Collected data entries
Lemma goToSleep_leaves_comparator_off_witness :
  hook_keeps_reg clocks_on_sketch ACSR (ps (AVRsleep ready_to_sleep))
  /\ keeps_reg ACSR marking_isr
  /\ exists m4 t,
       sleep_and_restore clocks_on_sketch marking_isr ready_to_sleep = Some (tt, m4, t)
       /\ Z.testbit (rd ACSR (io m4)) ACD = true.
Proof.
  assert (Hk : hook_keeps_reg clocks_on_sketch ACSR (ps (AVRsleep ready_to_sleep)))
    by (right; intros m; reflexivity).
  assert (Hi : keeps_reg ACSR marking_isr) by (intros m; reflexivity).
  split; [exact Hk|]. split; [exact Hi|].
  exact (goToSleep_leaves_comparator_off
           clocks_on_sketch marking_isr ready_to_sleep Hk Hi).
Defined.

Lemma goToSleep_keeps_configuration_witness :
  quiet clocks_on_sketch (ps (AVRsleep ready_to_sleep))
  /\ keeps_object marking_isr
  /\ quiet clocks_on_sketch (aw (AVRsleep ready_to_sleep))
  /\ exists m' t,
       goToSleep clocks_on_sketch marking_isr ready_to_sleep = Some (tt, m', t)
       /\ AVRsleep m' = mkAVR_sleep 1%N 2%N 0x01 PM_EVERYTHING_OFF.
Proof.
  assert (Hq : quiet clocks_on_sketch (ps (AVRsleep ready_to_sleep)))
    by (right; intros m; reflexivity).
  assert (Hk : keeps_object marking_isr) by (intros m; reflexivity).
  assert (Ha : quiet clocks_on_sketch (aw (AVRsleep ready_to_sleep)))
    by (right; intros m; reflexivity).
  split; [exact Hq|]. split; [exact Hk|]. split; [exact Ha|].
  exact (goToSleep_keeps_configuration
           clocks_on_sketch marking_isr ready_to_sleep Hq Hk Ha).
Defined.

Lemma goToSleep_on_fresh_object_witness :
  keeps_object marking_isr
  /\ exists m',
       goToSleep clocks_on_sketch marking_isr
         (mkMachine (io ready_to_sleep) AVR_sleep_new)
       = Some (tt, m',
               [EvWrite PRR 0; EvCli; EvSleepEnable; EvSei; EvSleepCpu;
                EvSleepDisable; EvWrite PRR 0x01; EvWrite SREG 0x80])
       /\ AVRsleep m' = mkAVR_sleep nullptr nullptr 0x01 PM_NONE.
Proof.
  assert (Hk : keeps_object marking_isr) by (intros m; reflexivity).
  split; [exact Hk|].
  exact (goToSleep_on_fresh_object
           clocks_on_sketch marking_isr (io ready_to_sleep) Hk).
Defined.

Lemma attach_then_goToSleep_witness :
  quiet clocks_on_sketch 3%N
  /\ keeps_object marking_isr
  /\ exists m' pre mid v,
       (attachPreSleep 3%N ;; attachWakeUp nullptr ;;
        goToSleep clocks_on_sketch marking_isr) ready_to_sleep
         = Some (tt, m', pre ++ [EvCall PreSleep 3%N] ++ EvCli :: mid ++ [EvWrite SREG v])
       /\ (attachWakeUp nullptr ;; attachPreSleep 3%N ;;
           goToSleep clocks_on_sketch marking_isr) ready_to_sleep
         = Some (tt, m', pre ++ [EvCall PreSleep 3%N] ++ EvCli :: mid ++ [EvWrite SREG v])
       /\ count (is_call PreSleep) (pre ++ mid) = 0%nat
       /\ count (is_call AfterWake) (pre ++ mid) = 0%nat.
Proof.
  assert (Hq : quiet clocks_on_sketch 3%N) by (right; intros m; reflexivity).
  assert (Hk : keeps_object marking_isr) by (intros m; reflexivity).
  split; [exact Hq|]. split; [exact Hk|].
  exact (attach_then_goToSleep
           clocks_on_sketch marking_isr ready_to_sleep 3%N nullptr Hq Hk).
Defined.

Lemma everything_off_is_not_the_enumerators_joined_witness :
  quiet clocks_on_sketch (ps (AVRsleep ready_to_sleep))
  /\ exists m' v t,
       (setSleepMode true SM_POWER_DOWN
          (Z.lor PM_PRR_OFF (Z.lor PM_AC_OFF (Z.lor PM_BOD_OFF PM_WDT_OFF))) ;;
        goToSleep clocks_on_sketch marking_isr) ready_to_sleep
         = Some (tt, m', EvSetSleepMode v :: EvWrite PRR PM_PRR_OFF :: t)
       /\ count is_ac t = 0%nat
       /\ count is_bod t = 0%nat
       /\ count is_wdt t = 0%nat.
Proof.
  assert (Hq : quiet clocks_on_sketch (ps (AVRsleep ready_to_sleep)))
    by (right; intros m; reflexivity).
  split; [exact Hq|].
  exact (proj2 (proj2 (proj2 (proj2
           (everything_off_is_not_the_enumerators_joined
              clocks_on_sketch marking_isr ready_to_sleep true SM_POWER_DOWN Hq))))).
Defined.
Lemma atom_not_ter line :
  startswith (chars "ATOM") line = true → startswith (chars "TER") line = false.
Proof.
  rewrite startswith_true. intros H.
  apply bool_decide_eq_false. intros H'.
  destruct line as [|a [|b [|c [|d line]]]]; simplify_eq/=.
Qed.

Lemma step_atom st line :
  startswith (chars "ATOM") line = true →
  step st line =
    (atom_branch st line,
     rewrite_field (current_residue_number (atom_branch st line)) line).
Proof. intros H. unfold step. by rewrite H, (atom_not_ter _ H). Qed.

Lemma ter_branch_number st line :
  current_residue_number (ter_branch st line) = current_residue_number st.
Proof. unfold ter_branch. by case_bool_decide. Qed.

Lemma ter_branch_residue st line :
  current_residue (ter_branch st line) = Some (residue_field line).
Proof.
  unfold ter_branch. by case_bool_decide.
Qed.

Lemma ter_branch_agree st line :
  Some (residue_field line) = current_residue st → ter_branch st line = st.
Proof.
  intros H. unfold ter_branch. by rewrite bool_decide_eq_false_2 by naive_solver.
Qed.

Lemma atom_branch_residue st line :
  current_residue (atom_branch st line) = Some (residue_field line).
Proof.
  unfold atom_branch. by case_bool_decide.
Qed.
(** * Codility API client and completed-session export: a shallow embedding

    The two Python sources are embedded as executable Gallina:
    - [api-calls.py]                  -> module [api_calls]
    - [export-completed-sessions.py]  -> module [export_completed_sessions]

    The Python values the scripts handle are the ones [response.json()]
    yields, so the value universe is JSON ([Py.json]).  The pieces of the
    Python runtime and of [requests] that the two files call ([str], [repr],
    truthiness, [dict] access, [json.dumps], [raise_for_status], ...) are
    modelled in [Py], [Requests] and [Effects] after their documented
    behaviour.

    Effects are explicit: a computation reads a [World] (environment,
    HTTP session, terminal input, file system) and logs what it does
    ([Called], [Printed], [Opened], ...), and it returns a value or raises.

    Boundaries of the model:
    - a [str] holds code points below 256;
    - the client's code ends where it calls [session.get], [session.post]
      or [session.delete].  What [requests] does inside such a call is not
      modelled: it may refuse the call and send nothing (a header value, a
      URL or a payload it rejects), send one request, or send several
      (it follows redirections).  The model has the call, logged as one
      [Called] event, and its outcome: the response handed back, which is
      the last one received, or the exception raised;
    - within one run the same call has the same outcome;
    - [print] succeeds and [input] reads a line or meets the end of input;
      an interrupt, or an output stream that cannot be written, is not
      modelled;
    - the CSV file is the sequence of rows handed to the writer, each a list
      of cell values; the text the [csv] module makes of a cell is not
      modelled;
    - [main] is one Python function; it is embedded in phases ([main],
      [select_and_export], [list_and_prompt], [export_matched],
      [collect_records], [write_csv]) and loop bodies, each marked with the
      lines it covers. *)

From Stdlib Require Import List String Ascii ZArith Lia Bool.
From Stdlib Require Import DecimalString Sorted Permutation.
From Corelib Require Import PrimFloat SpecFloat FloatOps.
Import ListNotations.
#[local] Set Warnings "-inexact-float,-register-all".
Open Scope string_scope.
Open Scope Z_scope.

(* ================================================================== *)
(** * The Python runtime *)
(* ================================================================== *)

Module Py.

(** A Python [str] is a sequence of code points; the model keeps the code
    points below 256, one per [ascii]. *)

(** Values as [response.json()] builds them.  A [dict] keeps its items in
    insertion order, as Python's does. *)
Inductive json : Type :=
| JNull
| JBool (b : bool)
| JInt (n : Z)
| JFloat (x : float)
| JStr (s : string)
| JList (l : list json)
| JDict (d : list (string * json)).

Definition dict := list (string * json).

(** ** Text helpers *)

Fixpoint str_repeat (c : ascii) (n : nat) : string :=
  match n with
  | O => ""
  | S k => String c (str_repeat c k)
  end.

Fixpoint str_contains (c : ascii) (s : string) : bool :=
  match s with
  | EmptyString => false
  | String a r => Ascii.eqb a c || str_contains c r
  end.

Definition hex_digit (n : N) : ascii :=
  if (n <? 10)%N then ascii_of_N (48 + n) else ascii_of_N (87 + n).

(** [int.__repr__]: decimal digits, a minus sign for negatives. *)
Definition int_repr (n : Z) : string := NilZero.string_of_int (Z.to_int n).

(** ** [float.__repr__]

    CPython prints the shortest decimal string that reads back as the same
    binary64 value and, among those, the one closest to it. *)

Fixpoint strip_zeros_rev (s : list ascii) : list ascii :=
  match s with
  | "0"%char :: r => strip_zeros_rev r
  | _ => s
  end.

Definition strip_trailing_zeros (s : string) : string :=
  string_of_list_ascii (rev (strip_zeros_rev (rev (list_ascii_of_string s)))).

(** [10^k] as a fraction [(numerator, denominator)]. *)
Definition pow10 (k : Z) : Z * Z :=
  if 0 <=? k then (10 ^ k, 1) else (1, 10 ^ (- k)).

(** The value [m * 2^e] is [4m] units of [2^(e-2)]; its rounding interval
    ends at the midpoints to the neighbouring floats. *)
Definition float_unit (e : Z) : Z * Z :=
  if 2 <=? e then (2 ^ (e - 2), 1) else (1, 2 ^ (2 - e)).

Definition float_low (m e : Z) : Z :=
  if (m =? 2 ^ 52) && (-1074 <? e) then 4 * m - 1 else 4 * m - 2.

Definition float_high (m : Z) : Z := 4 * m + 2.

Fixpoint decpt_up (fuel : nat) (fn fd p : Z) : Z :=
  match fuel with
  | O => p
  | S k =>
      let '(pn, pd) := pow10 p in
      if fn * pd <? pn * fd then p else decpt_up k fn fd (p + 1)
  end.

Fixpoint decpt_down (fuel : nat) (fn fd p : Z) : Z :=
  match fuel with
  | O => p
  | S k =>
      let '(pn, pd) := pow10 (p - 1) in
      if pn * fd <=? fn * pd then p else decpt_down k fn fd (p - 1)
  end.

(** The [p] with [10^(p-1) <= m * 2^e < 10^p]. *)
Definition float_decpt (m e : Z) : Z :=
  let '(un, ud) := float_unit e in
  let fn := 4 * m * un in
  let p0 := ((Z.log2 m + e) * 30103) / 100000 in
  decpt_down 4 fn ud (decpt_up 4 fn ud p0).

(** Try [n], [n+1], ... significant digits; the result is the digit value
    [d] and the exponent [k] of the decimal [d * 10^k]. *)
Fixpoint shortest_from (fuel : nat) (m e decpt n : Z) : Z * Z :=
  let '(un, ud) := float_unit e in
  let k := decpt - n in
  let '(pn, pd) := pow10 k in
  let f := 4 * m * un * pd in
  let lo := float_low m e * un * pd in
  let hi := float_high m * un * pd in
  let q := pn * ud in
  let d0 := f / q in
  let d1 := d0 + 1 in
  let inside d :=
    if Z.even m then (lo <=? d * q) && (d * q <=? hi)
    else (lo <? d * q) && (d * q <? hi) in
  match fuel with
  | O => (d0, k)
  | S fuel' =>
      match inside d0, inside d1 with
      | true, true =>
          if f - d0 * q <? d1 * q - f then (d0, k)
          else if d1 * q - f <? f - d0 * q then (d1, k)
          else if Z.even d0 then (d0, k) else (d1, k)
      | true, false => (d0, k)
      | false, true => (d1, k)
      | false, false => shortest_from fuel' m e decpt (n + 1)
      end
  end.
(** X24: at strength 0 and integer size <= 1, 'floyd-steinberg' and
    'atkinson' reduce to plain quantization as well: on a width x height
    buffer every colour sample of the result is quantize of the input
    sample at the same place, for an 8-bit input sample and integer
    colorLevels >= 2, in exact arithmetic. *)
Theorem diffusion_strength_0_posterises (random : Z -> num exact) (pixels : list Z)
    (width height : Z) (algorithm : string) (size L x y c p : Z) :
  algorithm ∈ ["floyd-steinberg"; "atkinson"]%string ->
  2 <= L -> size <= 1 ->
  Z.of_nat (length pixels) = 4 * width * height ->
  0 <= x < width -> 0 <= y < height -> 0 <= c < 3 ->
  get pixels (4 * (y * width + x) + c) = Some p -> byte p ->
  exists q,
    quantize exact (Some (inject_Z p)) (Some (inject_Z L)) = Some (inject_Z q)
    /\ get (applyDither exact random pixels width height algorithm (Some 0%Q)
              (Some (inject_Z size)) (Some (inject_Z L)))
           (4 * (y * width + x) + c) = Some q.
Proof.
  intros Halg HL Hsize Hlen Hx Hy Hc Hp Hbyte.
  assert (Hscale : Math_max exact (of_Z exact 1) (Some (inject_Z size))
                   = Some (inject_Z 1)).
  { cbn [Math_max exact of_Z]. rewrite exact_max_integers. do 2 f_equal. lia. }
  assert (Hdim : forall n, to_int exact (Math_floor exact
                   (div exact (of_Z exact n) (Some (inject_Z 1)))) = n).
  { intros n. rewrite exact_scaled_dimension by lia. apply Z.div_1_r. }
  repeat (apply elem_of_cons in Halg as [->|Halg]); [..|by apply elem_of_nil in Halg];
    unfold applyDither; cbn [String.eqb Ascii.eqb Bool.eqb andb]; rewrite Hscale;
    [unfold floydSteinbergDither|unfold atkinsonDither]; rewrite !Hdim.
  - apply (diffusion_zero
      (fun x y c => fs_channel exact width height (Some 0%Q) (Some (inject_Z L)) x y c));
      try done.
    + intros. by apply fs_channel_own.
    + intros x' y' c' scaled Hx' Hy' Hc'. by apply fs_channel_step.
    + intros. by apply fs_channel_zero.
  - apply (diffusion_zero
      (fun x y c =>
         atkinson_channel exact width height (Some 0%Q) (Some (inject_Z L)) x y c));
      try done.
    + intros. by apply atkinson_channel_own.
    + intros x' y' c' scaled Hx' Hy' Hc'. by apply atkinson_channel_step.
    + intros. by apply atkinson_channel_zero.
Qed.

Lemma diffusion_strength_0_posterises_witness :
  exists q,
    quantize exact (Some (inject_Z 100)) (Some (inject_Z 4)) = Some (inject_Z q)
    /\ get (applyDither exact (fun _ => Some 0%Q) [100; 20; 30; 255; 7; 8; 9; 255] 2 1
              "atkinson" (Some 0%Q) (Some (inject_Z 1)) (Some (inject_Z 4)))
           (4 * (0 * 2 + 0) + 0) = Some q.
Proof.
  apply (diffusion_strength_0_posterises (fun _ => Some 0%Q)
           [100; 20; 30; 255; 7; 8; 9; 255] 2 1 "atkinson" 1 4 0 0 0 100);
    first [lia | reflexivity | (unfold byte; lia) | by is_member].
Defined.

- **Work item**
Your answer must be the lines above from the one containing "split; [exact Hq|]. split; [exact Hk|]. split;" to the one containing "(mkMachine (io ready_to_sleep)", both included, restated word for word.

- **Solved exercise**
  split; [exact Hq|]. split; [exact Hk|]. split; [exact Ha|].
  exact (goToSleep_keeps_configuration
           clocks_on_sketch marking_isr ready_to_sleep Hq Hk Ha).
Defined.

Lemma goToSleep_on_fresh_object_witness :
  keeps_object marking_isr
  /\ exists m',
       goToSleep clocks_on_sketch marking_isr
         (mkMachine (io ready_to_sleep) AVR_sleep_new)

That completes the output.